Look through the listing below and write out exactly the lines from the line with "else if fHashSingle" to the line with "(** ** BIP 341 *)", both included, and no others.

============================================================

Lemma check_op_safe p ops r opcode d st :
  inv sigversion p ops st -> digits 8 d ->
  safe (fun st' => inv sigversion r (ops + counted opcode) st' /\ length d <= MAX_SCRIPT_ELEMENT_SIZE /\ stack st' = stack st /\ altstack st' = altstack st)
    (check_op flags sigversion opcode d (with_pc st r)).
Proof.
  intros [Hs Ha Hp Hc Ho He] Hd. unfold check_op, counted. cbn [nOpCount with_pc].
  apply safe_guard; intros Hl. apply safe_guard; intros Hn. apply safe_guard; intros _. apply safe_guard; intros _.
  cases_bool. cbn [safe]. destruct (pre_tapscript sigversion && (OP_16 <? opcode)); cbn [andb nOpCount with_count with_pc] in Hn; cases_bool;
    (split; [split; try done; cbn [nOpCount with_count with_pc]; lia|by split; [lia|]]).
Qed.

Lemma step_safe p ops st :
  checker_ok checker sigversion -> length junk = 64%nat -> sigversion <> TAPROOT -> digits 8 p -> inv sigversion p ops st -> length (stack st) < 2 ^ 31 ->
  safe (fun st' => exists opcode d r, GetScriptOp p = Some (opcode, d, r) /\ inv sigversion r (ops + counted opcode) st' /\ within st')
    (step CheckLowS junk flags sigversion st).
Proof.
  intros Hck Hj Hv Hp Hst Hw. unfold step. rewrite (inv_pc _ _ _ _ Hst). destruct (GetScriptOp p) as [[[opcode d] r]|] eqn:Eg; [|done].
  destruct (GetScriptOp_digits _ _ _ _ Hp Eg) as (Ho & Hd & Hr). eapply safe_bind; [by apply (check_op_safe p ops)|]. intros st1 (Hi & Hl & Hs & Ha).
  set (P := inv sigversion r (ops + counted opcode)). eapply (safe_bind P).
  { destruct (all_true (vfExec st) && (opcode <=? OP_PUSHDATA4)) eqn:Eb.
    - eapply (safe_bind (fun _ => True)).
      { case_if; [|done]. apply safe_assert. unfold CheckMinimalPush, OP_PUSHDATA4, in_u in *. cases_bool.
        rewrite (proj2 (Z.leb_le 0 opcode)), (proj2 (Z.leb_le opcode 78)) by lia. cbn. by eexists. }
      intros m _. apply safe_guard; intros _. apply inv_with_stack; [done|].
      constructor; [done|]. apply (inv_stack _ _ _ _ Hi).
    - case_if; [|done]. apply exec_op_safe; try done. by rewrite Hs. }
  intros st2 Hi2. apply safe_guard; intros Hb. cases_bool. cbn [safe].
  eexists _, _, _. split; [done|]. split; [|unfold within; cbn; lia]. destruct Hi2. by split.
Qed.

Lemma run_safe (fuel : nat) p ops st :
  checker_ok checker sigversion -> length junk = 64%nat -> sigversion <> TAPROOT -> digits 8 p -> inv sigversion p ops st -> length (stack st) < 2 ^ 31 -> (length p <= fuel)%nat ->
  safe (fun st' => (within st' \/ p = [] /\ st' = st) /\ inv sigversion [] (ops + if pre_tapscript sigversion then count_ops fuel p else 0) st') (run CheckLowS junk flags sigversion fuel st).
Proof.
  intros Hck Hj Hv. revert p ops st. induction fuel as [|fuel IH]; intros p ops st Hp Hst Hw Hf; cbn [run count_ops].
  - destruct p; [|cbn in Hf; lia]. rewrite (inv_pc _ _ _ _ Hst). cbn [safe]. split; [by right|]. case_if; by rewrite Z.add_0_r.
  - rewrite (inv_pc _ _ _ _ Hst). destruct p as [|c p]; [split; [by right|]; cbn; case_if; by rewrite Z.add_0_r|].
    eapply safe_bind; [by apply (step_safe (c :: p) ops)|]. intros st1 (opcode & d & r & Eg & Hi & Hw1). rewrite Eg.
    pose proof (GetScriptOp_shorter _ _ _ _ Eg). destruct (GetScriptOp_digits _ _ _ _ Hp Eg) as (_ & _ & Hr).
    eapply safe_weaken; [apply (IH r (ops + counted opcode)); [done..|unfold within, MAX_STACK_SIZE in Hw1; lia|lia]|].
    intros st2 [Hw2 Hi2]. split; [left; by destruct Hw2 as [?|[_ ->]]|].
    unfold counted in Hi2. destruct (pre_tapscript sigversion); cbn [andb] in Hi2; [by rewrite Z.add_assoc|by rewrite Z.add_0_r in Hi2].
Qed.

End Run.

============================================================

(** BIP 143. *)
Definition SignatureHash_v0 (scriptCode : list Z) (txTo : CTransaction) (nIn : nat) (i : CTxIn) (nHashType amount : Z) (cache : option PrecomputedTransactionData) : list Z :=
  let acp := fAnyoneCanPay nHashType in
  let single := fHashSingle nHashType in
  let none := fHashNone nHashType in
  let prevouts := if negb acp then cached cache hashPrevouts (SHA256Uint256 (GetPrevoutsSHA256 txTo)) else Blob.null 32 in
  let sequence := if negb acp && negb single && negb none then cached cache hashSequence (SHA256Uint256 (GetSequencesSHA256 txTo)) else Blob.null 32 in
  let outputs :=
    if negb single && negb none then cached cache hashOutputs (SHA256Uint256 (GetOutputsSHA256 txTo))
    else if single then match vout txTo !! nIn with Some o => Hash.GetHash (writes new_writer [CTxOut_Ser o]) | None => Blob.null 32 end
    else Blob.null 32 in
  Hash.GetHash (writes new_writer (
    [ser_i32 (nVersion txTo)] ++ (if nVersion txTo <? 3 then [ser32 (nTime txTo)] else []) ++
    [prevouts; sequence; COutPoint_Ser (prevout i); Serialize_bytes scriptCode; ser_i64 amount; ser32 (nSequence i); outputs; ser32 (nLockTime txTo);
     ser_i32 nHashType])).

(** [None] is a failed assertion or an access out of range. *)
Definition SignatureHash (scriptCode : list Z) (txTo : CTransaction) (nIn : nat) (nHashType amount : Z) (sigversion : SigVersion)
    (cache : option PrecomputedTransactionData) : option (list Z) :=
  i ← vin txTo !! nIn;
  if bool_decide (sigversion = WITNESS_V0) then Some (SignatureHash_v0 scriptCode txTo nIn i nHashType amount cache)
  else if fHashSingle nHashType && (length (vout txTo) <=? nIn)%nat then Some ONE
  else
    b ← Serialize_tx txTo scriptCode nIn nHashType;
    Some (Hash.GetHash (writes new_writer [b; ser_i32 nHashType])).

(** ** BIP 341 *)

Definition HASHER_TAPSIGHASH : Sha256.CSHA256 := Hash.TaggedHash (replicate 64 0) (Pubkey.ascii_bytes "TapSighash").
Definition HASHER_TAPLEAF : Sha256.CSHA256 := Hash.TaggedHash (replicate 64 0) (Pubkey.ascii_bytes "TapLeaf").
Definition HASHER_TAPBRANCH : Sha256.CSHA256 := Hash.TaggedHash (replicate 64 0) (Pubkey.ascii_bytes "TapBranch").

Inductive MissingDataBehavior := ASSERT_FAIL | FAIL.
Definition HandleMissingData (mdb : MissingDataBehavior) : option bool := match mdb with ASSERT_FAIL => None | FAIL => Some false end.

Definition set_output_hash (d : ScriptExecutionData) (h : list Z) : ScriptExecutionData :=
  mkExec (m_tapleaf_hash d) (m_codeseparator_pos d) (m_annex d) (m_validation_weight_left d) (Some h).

============================================================

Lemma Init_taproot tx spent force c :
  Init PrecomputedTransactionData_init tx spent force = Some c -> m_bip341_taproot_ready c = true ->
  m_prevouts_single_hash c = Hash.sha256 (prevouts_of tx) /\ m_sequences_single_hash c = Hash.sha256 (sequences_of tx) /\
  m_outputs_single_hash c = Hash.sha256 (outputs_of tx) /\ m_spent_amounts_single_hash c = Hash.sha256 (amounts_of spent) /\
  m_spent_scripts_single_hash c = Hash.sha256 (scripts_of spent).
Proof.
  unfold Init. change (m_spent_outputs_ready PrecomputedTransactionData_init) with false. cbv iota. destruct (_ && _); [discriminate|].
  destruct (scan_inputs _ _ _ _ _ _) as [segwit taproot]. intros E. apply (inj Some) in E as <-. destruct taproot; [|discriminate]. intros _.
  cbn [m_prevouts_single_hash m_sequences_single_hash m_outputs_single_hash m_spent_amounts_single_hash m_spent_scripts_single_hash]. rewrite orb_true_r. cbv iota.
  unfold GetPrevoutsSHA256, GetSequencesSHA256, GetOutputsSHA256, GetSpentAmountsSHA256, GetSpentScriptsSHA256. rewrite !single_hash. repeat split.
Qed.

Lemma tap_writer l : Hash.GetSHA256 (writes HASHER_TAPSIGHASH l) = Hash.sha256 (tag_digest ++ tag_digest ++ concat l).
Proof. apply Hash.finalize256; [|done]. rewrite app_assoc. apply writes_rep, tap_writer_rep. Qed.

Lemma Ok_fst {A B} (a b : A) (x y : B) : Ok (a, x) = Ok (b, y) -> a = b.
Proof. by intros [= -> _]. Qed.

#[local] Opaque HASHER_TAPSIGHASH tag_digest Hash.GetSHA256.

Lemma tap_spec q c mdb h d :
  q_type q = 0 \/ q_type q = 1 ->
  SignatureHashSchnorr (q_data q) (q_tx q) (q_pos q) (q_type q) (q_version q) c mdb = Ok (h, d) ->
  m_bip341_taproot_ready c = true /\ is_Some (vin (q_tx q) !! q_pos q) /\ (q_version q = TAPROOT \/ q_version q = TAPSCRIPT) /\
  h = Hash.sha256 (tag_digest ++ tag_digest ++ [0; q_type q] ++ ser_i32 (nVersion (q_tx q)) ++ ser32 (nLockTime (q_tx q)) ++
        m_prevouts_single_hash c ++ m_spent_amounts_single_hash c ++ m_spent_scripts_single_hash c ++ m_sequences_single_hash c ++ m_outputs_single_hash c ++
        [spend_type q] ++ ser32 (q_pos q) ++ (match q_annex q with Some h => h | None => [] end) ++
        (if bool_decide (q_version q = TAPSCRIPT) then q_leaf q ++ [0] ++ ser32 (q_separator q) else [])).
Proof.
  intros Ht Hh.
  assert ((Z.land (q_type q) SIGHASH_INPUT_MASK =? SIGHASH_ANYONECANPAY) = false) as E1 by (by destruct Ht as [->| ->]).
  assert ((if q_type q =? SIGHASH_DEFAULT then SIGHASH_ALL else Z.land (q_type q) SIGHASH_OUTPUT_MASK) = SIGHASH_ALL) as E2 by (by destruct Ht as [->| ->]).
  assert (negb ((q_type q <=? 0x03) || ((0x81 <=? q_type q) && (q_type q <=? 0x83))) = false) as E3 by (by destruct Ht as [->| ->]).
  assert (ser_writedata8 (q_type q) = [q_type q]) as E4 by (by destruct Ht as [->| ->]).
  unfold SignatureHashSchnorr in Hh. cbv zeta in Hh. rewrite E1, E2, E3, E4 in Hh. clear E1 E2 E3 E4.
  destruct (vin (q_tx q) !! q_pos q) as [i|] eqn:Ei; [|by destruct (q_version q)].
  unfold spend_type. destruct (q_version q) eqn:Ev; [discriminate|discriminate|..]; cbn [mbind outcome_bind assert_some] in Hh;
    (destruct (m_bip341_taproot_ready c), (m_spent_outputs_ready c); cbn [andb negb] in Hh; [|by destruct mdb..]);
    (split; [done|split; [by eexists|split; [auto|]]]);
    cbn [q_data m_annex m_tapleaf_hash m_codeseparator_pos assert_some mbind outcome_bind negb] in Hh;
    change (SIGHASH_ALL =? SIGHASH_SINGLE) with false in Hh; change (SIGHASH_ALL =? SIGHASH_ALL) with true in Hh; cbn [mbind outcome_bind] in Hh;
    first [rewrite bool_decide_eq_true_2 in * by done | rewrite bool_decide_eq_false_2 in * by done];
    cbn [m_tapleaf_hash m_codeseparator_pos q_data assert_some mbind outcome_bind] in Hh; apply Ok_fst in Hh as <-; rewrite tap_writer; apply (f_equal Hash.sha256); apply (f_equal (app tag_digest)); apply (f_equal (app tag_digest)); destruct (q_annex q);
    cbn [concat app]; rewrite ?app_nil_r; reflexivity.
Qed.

============================================================

## [RESULT FOR THIS EXERCISE]
  else if fHashSingle nHashType && (length (vout txTo) <=? nIn)%nat then Some ONE
  else
    b ← Serialize_tx txTo scriptCode nIn nHashType;
    Some (Hash.GetHash (writes new_writer [b; ser_i32 nHashType])).

(** ** BIP 341 *)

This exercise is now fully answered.